→ What the exercise asks: Beginning with the line below that contains "Definition on_vga_ (f" and ending with the line that contains "[sfuel] bounds the", copy every line exactly. Copy nothing else.

→ Saved entries:
┌──
(* ===== verification/ScrIO.v ===== *)
(** * Console output (os2/os2/oo_scrio.c)

    Text goes into the memory of the video adapter, two bytes a character, and
    the hardware cursor is moved with it.  The registers of the adapter and the
    mapping of its memory are the interface [VgaDev].  A position is passed as
    a pointer: to the console's own cursor, to a variable of the caller, or
    none. *)

From S2P Require Import Prelude.

Class VgaDev (W : Type) := {
  outb_p : Z -> Z -> W -> W;            (* value, port *)
  inb_p : Z -> W -> Z * W;
  (** DevVMAlloc of 4096 bytes at a physical address; 0 without success *)
  DevMapPhys : Z -> W -> Z * W;
  DevUnmap : Z -> W -> W
}.

Definition max_cols : Z := 80.
Definition max_rows : Z := 25.
Definition tab_step : Z := 8.
Definition addr_reg : Z := 980.
Definition data_reg : Z := 981.
Definition VGA_REG_PAGEADDRHIGH : Z := 12.
Definition VGA_REG_PAGEADDRLOW : Z := 13.
Definition VGA_REG_CURSORHIGH : Z := 14.
Definition VGA_REG_CURSORLOW : Z := 15.
Definition LX_SCRFLG_SETCHAR : Z := 1.
Definition LX_SCRFLG_SETATTR : Z := 2.
Definition LX_SCRFLG_NOUPDCSR : Z := 4.
(** The attributes never change. *)
Definition std_attr : Z := 7.
Definition cur_attr : Z := 7.

Inductive int_ptr := NULL | CURSOR | CALLER.

Record screen (W : Type) := mk_screen {
  scr_world : W;
  scr_lock : bool;
  virt_scr_addr : Z;
  vram : list Z;                 (* the 4096 bytes mapped there *)
  cur_row : Z; cur_col : Z;
  arg_row : Z; arg_col : Z       (* the caller's variables *)
}.
Arguments mk_screen {W}. Arguments scr_world {W}. Arguments scr_lock {W}. Arguments virt_scr_addr {W}.
Arguments vram {W}. Arguments cur_row {W}. Arguments cur_col {W}. Arguments arg_row {W}. Arguments arg_col {W}.

Section ScrIO.
Context {W : Type} `{VgaDev W}.
Abbreviation V := (M (screen W)).

(** ** Access to the state *)

Definition on_vga {A} (f : W -> A * W) : V A := fun s =>
  let '(a, w) := f (scr_world s) in
  Ok (a, mk_screen w (scr_lock s) (virt_scr_addr s) (vram s) (cur_row s) (cur_col s) (arg_row s) (arg_col s)).
Definition on_vga_ (f : W -> W) : V unit := on_vga (fun w => (tt, f w)).
Definition set_lock (b : bool) : V unit := modify (fun s =>
  mk_screen (scr_world s) b (virt_scr_addr s) (vram s) (cur_row s) (cur_col s) (arg_row s) (arg_col s)).
Definition set_virt (p : Z) : V unit := modify (fun s =>
  mk_screen (scr_world s) (scr_lock s) p (vram s) (cur_row s) (cur_col s) (arg_row s) (arg_col s)).
Definition set_vram (l : list Z) : V unit := modify (fun s =>
  mk_screen (scr_world s) (scr_lock s) (virt_scr_addr s) l (cur_row s) (cur_col s) (arg_row s) (arg_col s)).
(** %n: the number of characters so far, as four bytes. *)
Definition conv_count (buf ip : Z) : P unit :=
  p ← get;
  let n := u32 (p_str p - buf) in
  match (m ← st (p_mem p) ip n; m ← st m (ip + 1) (n / 256); m ← st m (ip + 2) (n / 65536);
         st m (ip + 3) (n / 16777216)) with
  | Some m => modify (fun p => mk_printer m (p_str p))
  | None => throw BadAccess
  end.
End Vsnprintf.

(** The loop over the format; every turn takes at least one character of it.
    [sfuel] bounds the strings that are measured. *)
Fixpoint vsn_loop (fuel sfuel : nat) (end_ buf : Z) (fmt args : list Z) : M printer unit :=
  match fuel with
  | O => throw OutOfFuel
  | S fuel =>
      match fmt with
      | [] => mret tt
      | c :: fmt =>
          if negb (c =? 37) then put end_ c ≫= fun _ => vsn_loop fuel sfuel end_ buf fmt args else
          match fmt_spec fmt args with
          | None => throw UninitRead
          | Some (sp, fmt, args) =>
              match fmt with
              | [] => put end_ 37 ≫= fun _ => vsn_loop fuel sfuel end_ buf [] args
              | c :: fmt =>
                  if c =? 99 then
                    match args with
                    | a :: args => conv_char end_ sp a ≫= fun _ => vsn_loop fuel sfuel end_ buf fmt args
                    | [] => throw UninitRead
                    end
                  else if c =? 115 then
                    match args with
                    | a :: args => conv_string end_ sfuel sp (u32 a) ≫= fun _ => vsn_loop fuel sfuel end_ buf fmt args
                    | [] => throw UninitRead
                    end
                  else if c =? 112 then
                    match args with
                    | a :: args =>
                        (if sp_width sp =? -1
                         then number end_ (u32 a) 16 8 (sp_precision sp) (Z.lor (sp_flags sp) ZEROPAD)
                         else number end_ (u32 a) 16 (sp_width sp) (sp_precision sp) (sp_flags sp)) ≫= fun _ =>
                        vsn_loop fuel sfuel end_ buf fmt args
                    | [] => throw UninitRead
                    end
                  else if c =? 110 then
                    match args with
                    | a :: args => conv_count buf (u32 a) ≫= fun _ => vsn_loop fuel sfuel end_ buf fmt args
                    | [] => throw UninitRead
                    end
                  else if c =? 37 then put end_ 37 ≫= fun _ => vsn_loop fuel sfuel end_ buf fmt args
                  else
                    match int_conversion c (sp_flags sp) with
                    | Some (base, flags) =>
                        match take_number (sp_qualifier sp) flags args with
                        | Some (num, args) =>
                            number end_ num base (sp_width sp) (sp_precision sp) flags ≫= fun _ =>
                            vsn_loop fuel sfuel end_ buf fmt args
                        | None => throw UninitRead
                        end
                    | None =>
                        put end_ 37 ≫= fun _ => put end_ c ≫= fun _ => vsn_loop fuel sfuel end_ buf fmt args
                    end
              end
          end
      end
  end.

(** The memory and the result. *)
Definition vsnprintf (sfuel : nat) (m : mem) (buf size : Z) (fmt args : list Z) : res (mem * Z) :=
  if s32 size <? 0 then Ok (m, 0) else
  let end_ := u32 (buf + size - 1) in
  let wraps := end_ <? u32 (buf - 1) in
  let size := if wraps then u32 (4294967295 - buf + 1) else size in
  let end_ := if wraps then 4294967295 else end_ in
  r ← vsn_loop (S (length fmt)) sfuel end_ buf fmt args (mk_printer m buf);
  let s := r.2 in
  m ← (if p_str s <=? end_ then
         match st (p_mem s) (p_str s) 0 with Some m => Ok m | None => Err BadAccess end
       else if 0 <? size then
         match st (p_mem s) end_ 0 with Some m => Ok m | None => Err BadAccess end
       else Ok (p_mem s));
  Ok (m, s32 (p_str s - buf)).

(** [i >= size] compares as unsigned. *)
Definition vscnprintf (sfuel : nat) (m : mem) (buf size : Z) (fmt args : list Z) : res (mem * Z) :=
  r ← vsnprintf sfuel m buf size fmt args;
  Ok (r.1, if size <=? u32 r.2 then s32 (size - 1) else r.2).
Definition snprintf := vsnprintf.
Definition scnprintf := vscnprintf.
Definition vsprintf (sfuel : nat) (m : mem) (buf : Z) (fmt args : list Z) : res (mem * Z) :=
  vsnprintf sfuel m buf 2147483647 fmt args.
Definition sprintf := vsprintf.

(** ** What is printed *)

Section Text.
Context (digits : list Z) (base : Z).

(** The digits of a number, the first one first. *)
Fixpoint digits_text (fuel : nat) (num : Z) : list Z :=
  match fuel with
  | O => []
  | S fuel => if num <? base then [nth (Z.to_nat num) digits 0]
              else digits_text fuel (num / base) ++ [nth (Z.to_nat (num mod base)) digits 0]
  end.
End Text.

Definition negative (num type : Z) : bool := flag type SIGN && (s64 num <? 0).
Definition sign_text (num type : Z) : list Z :=
  if negative num type then [45]
  else if flag type SIGN then if flag type PLUS then [43] else if flag type SPACE then [32] else [] else [].
Definition prefix_text (digits : list Z) (base type : Z) : list Z :=
  if flag type SPECIAL then if base =? 8 then [48] else if base =? 16 then [48; nth 33 digits 0] else [] else [].

Definition spaces (n : Z) : list Z := replicate (Z.to_nat n) 32.
Definition zeros (n : Z) : list Z := replicate (Z.to_nat n) 48.

(** Sign, prefix and digits, filled up to the width on one side. *)
Definition number_text (num base width precision type : Z) : list Z :=
  let digits := if flag type LARGE then large_digits else small_digits in
  let mag := if negative num type then u64 (- s64 num) else num in
  let ds := digits_text digits base 64 mag in
  let body := zeros (precision - Z.of_nat (length ds)) ++ ds in
  let head := sign_text num type ++ prefix_text digits base type in
  let fill := width - Z.of_nat (length head) - Z.of_nat (length body) in
  if flag type LEFT then head ++ body ++ spaces fill
  else if flag type ZEROPAD then head ++ zeros fill ++ body
  else spaces fill ++ head ++ body.

(** Filled up with blanks to the width. *)
Definition field (sp : spec) (l : list Z) : list Z :=
  let fill := spaces (sp_width sp - Z.of_nat (length l)) in
  if flag (sp_flags sp) LEFT then l ++ fill else fill ++ l.

(** A negative precision stands for none. *)
Definition clipped (precision : Z) (l : list Z) : list Z :=
  if precision <? 0 then l else take (Z.to_nat precision) l.

Section Formatted.
(** The strings that may be printed. *)
Context (strs : Z -> option (list Z)).

(** The text of one conversion and the arguments left; %n prints nothing and
    writes elsewhere, so it has none. *)
Definition conversion (sp : spec) (c : Z) (args : list Z) : option (list Z * list Z) :=
  if c =? 99 then
    match args with a :: args => Some (field sp [u8 a], args) | [] => None end
  else if c =? 115 then
    match args with
    | a :: args =>
        l ← (if u32 a <? 4096 then Some null_text else strs (u32 a));
        Some (field sp (clipped (sp_precision sp) l), args)
    | [] => None
    end
  else if c =? 112 then
    match args with
    | a :: args =>
        Some (if sp_width sp =? -1
              then number_text (u32 a) 16 8 (sp_precision sp) (Z.lor (sp_flags sp) ZEROPAD)
              else number_text (u32 a) 16 (sp_width sp) (sp_precision sp) (sp_flags sp), args)
    | [] => None
    end
  else if c =? 110 then None
  else if c =? 37 then Some ([37], args)
  else
    match int_conversion c (sp_flags sp) with
    | Some (base, flags) =>
        r ← take_number (sp_qualifier sp) flags args;
        Some (number_text r.1 base (sp_width sp) (sp_precision sp) flags, r.2)
    | None => Some ([37; c], args)
    end.
(* ===== verification/EaStore.v ===== *)
(** * Extended attributes through the daemon

    The attributes of a file are a map from names to values.  [EahLaws] states
    what the system and the helpers of the daemon promise about it; [ea_disk]
    is a disk with attributes that keeps the promises.  The wrappers of
    DosCalls then read, write and delete entries of the map, and leave the
    driver's heap as it was. *)

From S2P Require Import Prelude CString DevHlp Memory Heap VSprintf TextParse.
From S2P Require Import DaemonQueue DosApi DaemonCmd DosCalls.

Abbreviation eas := (gmap (list Z) (list Z)).

(** [ea_file w f]: [f] is a file, no directory, that can be opened.
    [ea_handle w h f]: the handle [h] is open for [f]. *)
Class EahLaws (W : Type) `{DosApi W} `{EahApi W} := {
  ea_of : W -> list Z -> eas;
  ea_file : W -> list Z -> Prop;
  ea_handle : W -> Z -> list Z -> Prop;
  ea_read_some w f a v buf :
    ea_of w f !! a = Some v -> (length v < length buf)%nat ->
    eahReadStringEA f a buf (length buf) w =
      (0, (v ++ replicate (length buf - length v) 0, length v + 1), w);
  ea_read_none w f a buf :
    ea_of w f !! a = None ->
    exists rc n, eahReadStringEA f a buf (length buf) w = (rc, (replicate (length buf) 0, n), w);
  ea_open w f fl mode :
    ea_file w f -> exists h act w', DosOpen f (0, 0) 0 FILE_NORMAL fl mode w = (0, (h, act), w') /\
      h <> 0 /\ ea_handle w' h f /\ ea_file w' f /\ ea_of w' f = ea_of w f;
  ea_write w h f a v :
    ea_handle w h f -> a <> [] -> v <> [] -> ea_file w f ->
    exists w', eahWriteStringEA h a v w = (0, w') /\ ea_handle w' h f /\ ea_file w' f /\
      ea_of w' f = <[a := v]> (ea_of w f);
  ea_close w h f :
    ea_handle w h f -> ea_file w f ->
    exists rc w', DosClose h w = (rc, w') /\ ea_file w' f /\ ea_of w' f = ea_of w f;
  ea_delete w f a :
    ea_file w f ->
    exists rc w', eaPathDeleteOne f a w = (rc, w') /\ ea_file w' f /\ ea_of w' f = delete a (ea_of w f);
  ea_query w f buf :
    ea_file w f -> length buf = FILESTATUS4_len ->
    exists b, DosQueryPathInfo f FIL_QUERYEASIZE buf FILESTATUS4_len w = (0, b, w) /\
      is_dir (fs4_attrFile b) = false /\ (ea_of w f <> ∅ -> 4 < fs4_cbList b);
  query_pure w n l b cb : (DosQueryPathInfo n l b cb w).2 = w
}.
(** C10: The links of a file survive: after lxafs_rewrite_linklist has stored
    the list of an inode in the attributes of its file,
    lxafs_get_fullfileinfo finds the same names in the same order, whatever
    links were stored before; the other attributes are as they were, and when
    the information is freed again no block of the driver is left over. *)
Theorem links_roundtrip (names : list (list Z)) (i : lxafs_inode_info) (E : eas) (U : gmap Z Z) (n : nat)
    (s : driver W H) :
  in_lxafs i = true -> Z.land (dirty_flag i) LXAFS_DIRTY_LINKCHILDS = 0 -> short (in_name i) ->
  l_name <$> in_links i = fields names -> Forall (fun m => short m /\ m <> []) names ->
  length names < 2147483647 -> short_eas E -> count_ok E ->
  store (3 * length names + 4 + n) U (in_name i) E s ->
  exists s1 fi s2 s3 E',
    lxafs_rewrite_linklist walk garbage i s = Ok (0, s1) /\
    lxafs_get_fullfileinfo walk garbage stack (in_name i) s1 = Ok (Some fi, s2) /\
    l_name <$> fi_links fi = fields names /\
    lxafs_free_fileinfo (fi_node fi) (fi_links fi) s2 = Ok (tt, s3) /\
    store n U (in_name i) E' s3 /\ forall a, foreign a -> E' !! a = E !! a.
Proof.
  intros Hi Hd Hf Hl Hn Hb Hs Hc Hst.
  destruct (rewrite_linklist_yields names i (S (2 * length names + n)) U (in_name i) E s)
    as (r & s1 & E1 & -> & E' & Hst1 & Hli & Hs' & Hfor); try done.
  { by replace (S (S (length names + S (S (2 * length names + n)))))%nat with (3 * length names + 4 + n)%nat by lia. }
  destruct (get_fullfileinfo_yields names (in_name i) E' U n s1 Hli Hn Hf Hs' ltac:(lia) Hst1)
    as (o & s2 & E2 & fi & U2 & -> & Hp & Hpn & Hnm & Ho & _ & Hst2).
  destruct (free_fileinfo_yields (fi_node fi) (fi_links fi) n U U2 (in_name i) E' s2 Hp Hpn Ho Hst2)
    as ([] & s3 & E3 & Hst3).
  exists s1, fi, s2, s3, E'. done.
Qed.
End Roundtrip.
└──
→ Result of this task:
Definition on_vga_ (f : W -> W) : V unit := on_vga (fun w => (tt, f w)).
Definition set_lock (b : bool) : V unit := modify (fun s =>
  mk_screen (scr_world s) b (virt_scr_addr s) (vram s) (cur_row s) (cur_col s) (arg_row s) (arg_col s)).
Definition set_virt (p : Z) : V unit := modify (fun s =>
  mk_screen (scr_world s) (scr_lock s) p (vram s) (cur_row s) (cur_col s) (arg_row s) (arg_col s)).
Definition set_vram (l : list Z) : V unit := modify (fun s =>
  mk_screen (scr_world s) (scr_lock s) (virt_scr_addr s) l (cur_row s) (cur_col s) (arg_row s) (arg_col s)).
(** %n: the number of characters so far, as four bytes. *)
Definition conv_count (buf ip : Z) : P unit :=
  p ← get;
  let n := u32 (p_str p - buf) in
  match (m ← st (p_mem p) ip n; m ← st m (ip + 1) (n / 256); m ← st m (ip + 2) (n / 65536);
         st m (ip + 3) (n / 16777216)) with
  | Some m => modify (fun p => mk_printer m (p_str p))
  | None => throw BadAccess
  end.
End Vsnprintf.

(** The loop over the format; every turn takes at least one character of it.
    [sfuel] bounds the strings that are measured. *)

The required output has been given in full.